Section 145(b) of the DGCL provides, in general, that a corporation may indemnify any person who was or is a party or is threatened to be made a party to any threatened, pending or completed action or suit by or in the right of the corporation to procure a judgment in its favor because the person is or was a director, officer, employee or agent of the corporation, or is or was serving at the request of the corporation as a director, officer, employee or agent of another corporation, partnership, joint venture, trust or other enterprise, against expenses (including attorneys’ fees) actually and reasonably incurred by the person in connection with the defense or settlement of such action or suit if he or she acted in good faith and in a manner he or she reasonably believed to be in or not opposed to the best interests of the corporation, except that no indemnification shall be made with respect to any claim, issue or matter as to which he or she shall have been adjudged to be liable to the corporation unless and only to the extent that the adjudicating court determines that, despite the adjudication of liability but in view of all of the circumstances of the case, he or she is fairly and reasonably entitled to indemnity for such expenses which the adjudicating court shall deem proper.
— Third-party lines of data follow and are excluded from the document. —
Lemma eraseUnless_loop L l candidates candidates' :
  foldM (ConstraintCollection.eraseUnless L) candidates l = Ok candidates' →
  ∀ word, word ∈ candidates'
          ↔ word ∈ candidates
            ∧ (word ∈ l → ConstraintCollection.keeps L word = Ok true).
Proof.
  revert candidates. induction l as [|x l IH]; intros candidates.
  - simpl. intros [= ->] word. split; [| tauto]. intros Hw. split; [done |].
    intros Hnil. by apply elem_of_nil in Hnil.
  - rewrite foldM_cons, eraseUnless_eq.
    destruct (ConstraintCollection.keeps L x) as [good | e] eqn:Hkeeps;
      simpl; [| done].
    intros Hrest word. rewrite (IH _ Hrest), elem_of_cons.
    destruct good; simpl.
    + split.
      * intros [Hw Hl]. split; [done |]. intros [-> | Hin]; [done | by apply Hl].
      * intros [Hw Hl]. split; [done |]. intros Hin. apply Hl. by right.
    + rewrite elem_of_difference, elem_of_singleton. split.
      * intros [[Hw Hne] Hl]. split; [done |].
        intros [-> | Hin]; [done | by apply Hl].
      * intros [Hw Hl]. split; [split; [done |] |].
        -- intros ->. specialize (Hl (or_introl eq_refl)). congruence.
        -- intros Hin. apply Hl. by right.
Qed.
Section 145(g) of the DGCL provides, in general, that a corporation may purchase and maintain insurance on behalf of any person who is or was a director, officer, employee or agent of the corporation, or is or was serving at the request of the corporation as a director, officer, employee or agent of another corporation, partnership, joint venture, trust or other enterprise against any liability asserted against such person and incurred by such person in any such capacity, or arising out of his or her status as such, whether or not the corporation would have the power to indemnify the person against such liability under Section 145 of the DGCL.
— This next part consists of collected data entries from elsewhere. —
(** * The restaurant-name resolver of the Maps review extension

    A shallow embedding of [getRestaurantNameOnly] (chrome-extension/popup.js)
    together with the ECMAScript string built-ins it calls, and the
    properties of the three-stage fallback (selector probing, document
    title, address) that the specification states about it.

    JavaScript strings are sequences of UTF-16 code units; a code unit is a
    number of type [N].  The page is read through [document.querySelector],
    [document.title] and [window.location.href]; the only effect of the
    function is what it writes to the console, and the only exception it can
    meet is the [URIError] of [decodeURIComponent].

    The development then covers the other readers of the page
    ([isGoogleMapsPage], [getRestaurantDataFromPage] and
    [getBasicRestaurantName] of popup.js, [extractRestaurantData] of
    content.js) and the handlers of the service worker (background.js):
    installation, the settings messages and the tab badge. *)

From Stdlib Require Import List NArith Bool String Ascii Arith Lia DecimalString.
Import ListNotations.

Local Open Scope N_scope.
Local Open Scope list_scope.

(** ** ECMAScript strings and the built-ins used by popup.js *)

Module JS.

Definition code_unit := N.
Definition jsstring := list code_unit.

(** A string literal of the source (ASCII only). *)
Definition js (s : string) : jsstring :=
  map N_of_ascii (list_ascii_of_string s).

(** The double-quote character, for literals that contain it. *)
Definition dquote : jsstring := [0x22].
Definition quoted (s : jsstring) : jsstring := dquote ++ s ++ dquote.

(** Number-to-string conversion of a template literal, for an index. *)
Definition number_to_string (n : nat) : jsstring :=
  js (NilZero.string_of_uint (Nat.to_uint n)).

(** ToBoolean on a string: the empty string is the only falsy one. *)
Definition truthy (s : jsstring) : bool :=
  match s with [] => false | _ :: _ => true end.

(** WhiteSpace and LineTerminator code points (ECMA-262, 12.2 and 12.3):
    TAB, VT, FF, ZWNBSP, the Unicode space separators, LF, CR, LS, PS. *)
Definition is_white_space (c : code_unit) : bool :=
  (c =? 0x09) || (c =? 0x0B) || (c =? 0x0C) || (c =? 0xFEFF)
  || (c =? 0x20) || (c =? 0xA0) || (c =? 0x1680)
  || ((0x2000 <=? c) && (c <=? 0x200A))
  || (c =? 0x202F) || (c =? 0x205F) || (c =? 0x3000).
The Registrant’s amended and restated certificate of incorporation provides that no director of the Registrant shall be personally liable to the Registrant or its stockholders for monetary damages for any breach of fiduciary duty as a director, except for liability (1) for any breach of the director’s duty of loyalty to the Registrant or its stockholders, (2) for acts or omissions not in good faith or which involve intentional misconduct or a knowing violation of law, (3) in respect of unlawful dividend payments or stock redemptions or repurchases or other distributions pursuant to Section 174 of the DGCL, or (4) for any transaction from which the director derived an improper personal benefit. In addition, the Registrant’s charter provides that if the DGCL is amended to authorize the further elimination or limitation of the liability of directors, then the liability of a director of the Registrant shall be eliminated or limited to the fullest extent permitted by the DGCL, as so amended.

The Registrant’s charter further provides that any amendment, repeal or modification of such article unless otherwise required by law will not adversely affect any right or protection existing at the time of such repeal or modification with respect to any acts or omissions occurring before such repeal or amendment of a director serving at the time of such repeal or modification.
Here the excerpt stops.